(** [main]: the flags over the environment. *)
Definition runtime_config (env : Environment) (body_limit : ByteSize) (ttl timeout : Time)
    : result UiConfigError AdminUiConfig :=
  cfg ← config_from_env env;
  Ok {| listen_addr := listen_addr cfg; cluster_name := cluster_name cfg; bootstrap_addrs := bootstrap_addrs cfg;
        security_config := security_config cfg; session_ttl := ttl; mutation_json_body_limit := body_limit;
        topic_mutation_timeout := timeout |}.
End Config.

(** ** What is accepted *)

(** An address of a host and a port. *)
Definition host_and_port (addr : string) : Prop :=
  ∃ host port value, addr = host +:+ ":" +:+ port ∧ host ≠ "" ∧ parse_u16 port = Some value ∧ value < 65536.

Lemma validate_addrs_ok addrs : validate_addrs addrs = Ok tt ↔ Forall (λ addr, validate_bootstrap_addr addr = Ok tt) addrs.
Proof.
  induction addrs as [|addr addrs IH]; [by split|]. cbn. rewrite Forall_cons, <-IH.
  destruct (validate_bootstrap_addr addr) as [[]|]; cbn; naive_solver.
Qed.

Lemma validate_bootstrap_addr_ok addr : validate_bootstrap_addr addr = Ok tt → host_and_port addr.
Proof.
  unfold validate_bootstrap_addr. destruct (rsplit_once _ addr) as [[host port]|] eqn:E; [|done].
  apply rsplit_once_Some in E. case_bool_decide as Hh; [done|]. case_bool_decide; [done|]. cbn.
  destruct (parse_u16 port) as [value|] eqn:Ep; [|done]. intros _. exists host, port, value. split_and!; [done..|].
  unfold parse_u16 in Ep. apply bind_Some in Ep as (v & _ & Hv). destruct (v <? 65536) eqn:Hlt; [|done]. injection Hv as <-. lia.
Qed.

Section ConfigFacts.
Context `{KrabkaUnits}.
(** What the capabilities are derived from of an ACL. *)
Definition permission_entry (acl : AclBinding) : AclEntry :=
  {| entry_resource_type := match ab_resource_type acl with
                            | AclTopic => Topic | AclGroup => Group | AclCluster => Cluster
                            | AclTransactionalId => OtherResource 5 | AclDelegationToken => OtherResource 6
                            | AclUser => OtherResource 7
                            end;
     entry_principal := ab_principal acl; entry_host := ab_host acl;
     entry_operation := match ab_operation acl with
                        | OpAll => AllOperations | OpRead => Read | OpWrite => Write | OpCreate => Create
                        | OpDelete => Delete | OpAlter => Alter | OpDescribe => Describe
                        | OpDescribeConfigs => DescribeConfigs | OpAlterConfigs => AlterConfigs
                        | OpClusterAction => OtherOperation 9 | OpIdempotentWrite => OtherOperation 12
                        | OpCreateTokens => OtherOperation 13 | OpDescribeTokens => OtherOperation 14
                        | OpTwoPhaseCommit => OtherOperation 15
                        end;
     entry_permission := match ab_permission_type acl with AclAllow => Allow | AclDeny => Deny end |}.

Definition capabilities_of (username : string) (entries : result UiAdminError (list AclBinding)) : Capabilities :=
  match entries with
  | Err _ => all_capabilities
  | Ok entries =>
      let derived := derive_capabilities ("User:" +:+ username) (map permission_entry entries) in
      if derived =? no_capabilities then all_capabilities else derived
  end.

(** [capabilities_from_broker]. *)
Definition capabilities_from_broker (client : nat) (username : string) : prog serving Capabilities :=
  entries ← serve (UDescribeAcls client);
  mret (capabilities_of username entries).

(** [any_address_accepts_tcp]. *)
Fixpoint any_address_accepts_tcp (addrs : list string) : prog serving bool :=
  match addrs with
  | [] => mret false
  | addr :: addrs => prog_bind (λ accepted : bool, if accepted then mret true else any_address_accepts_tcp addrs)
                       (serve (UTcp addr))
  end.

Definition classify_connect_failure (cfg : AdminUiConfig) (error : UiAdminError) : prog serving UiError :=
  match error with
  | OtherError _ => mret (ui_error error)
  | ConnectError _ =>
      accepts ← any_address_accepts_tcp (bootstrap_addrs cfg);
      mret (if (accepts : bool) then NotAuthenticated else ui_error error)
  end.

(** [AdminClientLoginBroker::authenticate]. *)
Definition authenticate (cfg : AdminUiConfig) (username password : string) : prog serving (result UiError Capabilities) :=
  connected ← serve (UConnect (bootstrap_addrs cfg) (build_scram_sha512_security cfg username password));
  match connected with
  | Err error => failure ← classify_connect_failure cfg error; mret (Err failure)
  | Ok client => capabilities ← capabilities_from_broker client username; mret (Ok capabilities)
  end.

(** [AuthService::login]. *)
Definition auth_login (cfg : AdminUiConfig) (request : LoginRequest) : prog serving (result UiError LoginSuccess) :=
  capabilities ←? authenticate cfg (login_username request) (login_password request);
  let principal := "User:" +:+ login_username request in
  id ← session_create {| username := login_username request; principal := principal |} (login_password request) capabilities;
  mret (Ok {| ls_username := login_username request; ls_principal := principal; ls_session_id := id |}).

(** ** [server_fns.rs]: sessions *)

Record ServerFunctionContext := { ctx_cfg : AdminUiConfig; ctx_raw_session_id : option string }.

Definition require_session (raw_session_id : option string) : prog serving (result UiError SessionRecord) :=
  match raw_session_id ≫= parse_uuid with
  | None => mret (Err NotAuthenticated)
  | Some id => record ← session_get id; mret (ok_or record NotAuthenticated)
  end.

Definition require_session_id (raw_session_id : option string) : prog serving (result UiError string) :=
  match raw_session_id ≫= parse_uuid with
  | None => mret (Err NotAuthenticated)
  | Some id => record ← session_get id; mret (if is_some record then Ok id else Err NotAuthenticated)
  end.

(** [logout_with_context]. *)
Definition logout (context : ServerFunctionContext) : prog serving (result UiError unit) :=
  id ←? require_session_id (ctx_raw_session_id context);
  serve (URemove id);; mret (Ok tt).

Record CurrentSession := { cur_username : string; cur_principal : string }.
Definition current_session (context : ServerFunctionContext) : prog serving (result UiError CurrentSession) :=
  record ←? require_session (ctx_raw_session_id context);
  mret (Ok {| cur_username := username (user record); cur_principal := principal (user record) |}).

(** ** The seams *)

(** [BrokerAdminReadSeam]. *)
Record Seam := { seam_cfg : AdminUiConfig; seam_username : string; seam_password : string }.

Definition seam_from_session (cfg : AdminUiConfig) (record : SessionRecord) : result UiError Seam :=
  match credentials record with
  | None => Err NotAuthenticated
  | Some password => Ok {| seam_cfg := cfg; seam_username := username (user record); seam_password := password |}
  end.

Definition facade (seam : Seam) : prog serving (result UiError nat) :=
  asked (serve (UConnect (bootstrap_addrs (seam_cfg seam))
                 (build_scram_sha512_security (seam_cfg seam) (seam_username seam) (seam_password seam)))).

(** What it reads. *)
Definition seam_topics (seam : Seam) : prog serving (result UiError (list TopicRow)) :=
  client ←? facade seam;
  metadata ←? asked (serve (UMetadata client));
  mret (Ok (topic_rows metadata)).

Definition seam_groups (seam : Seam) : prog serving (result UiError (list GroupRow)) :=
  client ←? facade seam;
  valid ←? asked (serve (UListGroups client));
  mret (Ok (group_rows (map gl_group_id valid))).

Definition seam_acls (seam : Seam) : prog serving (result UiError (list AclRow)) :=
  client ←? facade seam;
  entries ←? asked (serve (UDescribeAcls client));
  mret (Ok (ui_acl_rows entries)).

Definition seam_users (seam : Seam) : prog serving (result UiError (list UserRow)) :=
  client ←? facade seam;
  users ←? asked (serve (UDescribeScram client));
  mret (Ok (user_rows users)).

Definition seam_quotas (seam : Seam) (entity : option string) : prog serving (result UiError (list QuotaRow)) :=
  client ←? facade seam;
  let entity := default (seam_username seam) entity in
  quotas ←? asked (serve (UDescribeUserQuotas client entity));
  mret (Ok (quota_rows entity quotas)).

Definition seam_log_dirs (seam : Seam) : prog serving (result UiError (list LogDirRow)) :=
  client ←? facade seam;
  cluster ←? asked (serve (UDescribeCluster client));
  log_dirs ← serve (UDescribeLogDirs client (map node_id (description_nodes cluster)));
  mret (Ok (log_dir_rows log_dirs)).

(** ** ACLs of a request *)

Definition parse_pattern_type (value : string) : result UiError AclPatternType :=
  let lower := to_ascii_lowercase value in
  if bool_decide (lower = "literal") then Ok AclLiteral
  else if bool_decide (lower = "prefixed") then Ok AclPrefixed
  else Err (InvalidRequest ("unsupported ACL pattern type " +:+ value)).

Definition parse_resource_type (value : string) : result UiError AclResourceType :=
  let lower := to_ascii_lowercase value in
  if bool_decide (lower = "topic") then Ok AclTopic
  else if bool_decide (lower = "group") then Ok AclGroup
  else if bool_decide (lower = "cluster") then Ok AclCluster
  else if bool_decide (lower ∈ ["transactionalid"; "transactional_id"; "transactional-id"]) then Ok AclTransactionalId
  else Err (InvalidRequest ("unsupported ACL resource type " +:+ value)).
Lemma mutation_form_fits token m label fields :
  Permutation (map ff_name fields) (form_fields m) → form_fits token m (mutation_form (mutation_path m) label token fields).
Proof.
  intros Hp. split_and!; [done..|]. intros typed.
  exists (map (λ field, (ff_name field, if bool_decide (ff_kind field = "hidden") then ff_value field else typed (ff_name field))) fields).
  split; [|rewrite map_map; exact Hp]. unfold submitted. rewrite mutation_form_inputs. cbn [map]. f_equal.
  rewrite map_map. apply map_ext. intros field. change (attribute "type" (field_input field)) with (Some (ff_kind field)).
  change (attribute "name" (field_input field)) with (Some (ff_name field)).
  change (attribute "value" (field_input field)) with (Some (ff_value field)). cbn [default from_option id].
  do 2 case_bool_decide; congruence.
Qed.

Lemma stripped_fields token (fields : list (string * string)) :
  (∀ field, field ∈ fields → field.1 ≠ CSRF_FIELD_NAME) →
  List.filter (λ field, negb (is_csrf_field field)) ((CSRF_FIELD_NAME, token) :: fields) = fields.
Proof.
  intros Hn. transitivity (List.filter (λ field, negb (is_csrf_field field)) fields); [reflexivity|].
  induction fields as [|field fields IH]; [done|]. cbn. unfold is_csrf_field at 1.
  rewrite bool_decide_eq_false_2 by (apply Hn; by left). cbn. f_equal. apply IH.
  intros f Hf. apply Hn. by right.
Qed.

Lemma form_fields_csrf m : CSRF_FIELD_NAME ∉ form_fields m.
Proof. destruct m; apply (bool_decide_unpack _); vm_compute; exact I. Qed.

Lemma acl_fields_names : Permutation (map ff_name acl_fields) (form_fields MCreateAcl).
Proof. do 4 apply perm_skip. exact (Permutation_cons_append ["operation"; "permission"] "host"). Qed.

■ ■ ■ ■ ■

§ What is expected
Retype the entries above exactly, but only from the line containing "(** [logout_with_context]. *)" through the line containing "Definition current_session (context", both included.

§ Expected output
(** [logout_with_context]. *)
Definition logout (context : ServerFunctionContext) : prog serving (result UiError unit) :=
  id ←? require_session_id (ctx_raw_session_id context);
  serve (URemove id);; mret (Ok tt).

Record CurrentSession := { cur_username : string; cur_principal : string }.
Definition current_session (context : ServerFunctionContext) : prog serving (result UiError CurrentSession) :=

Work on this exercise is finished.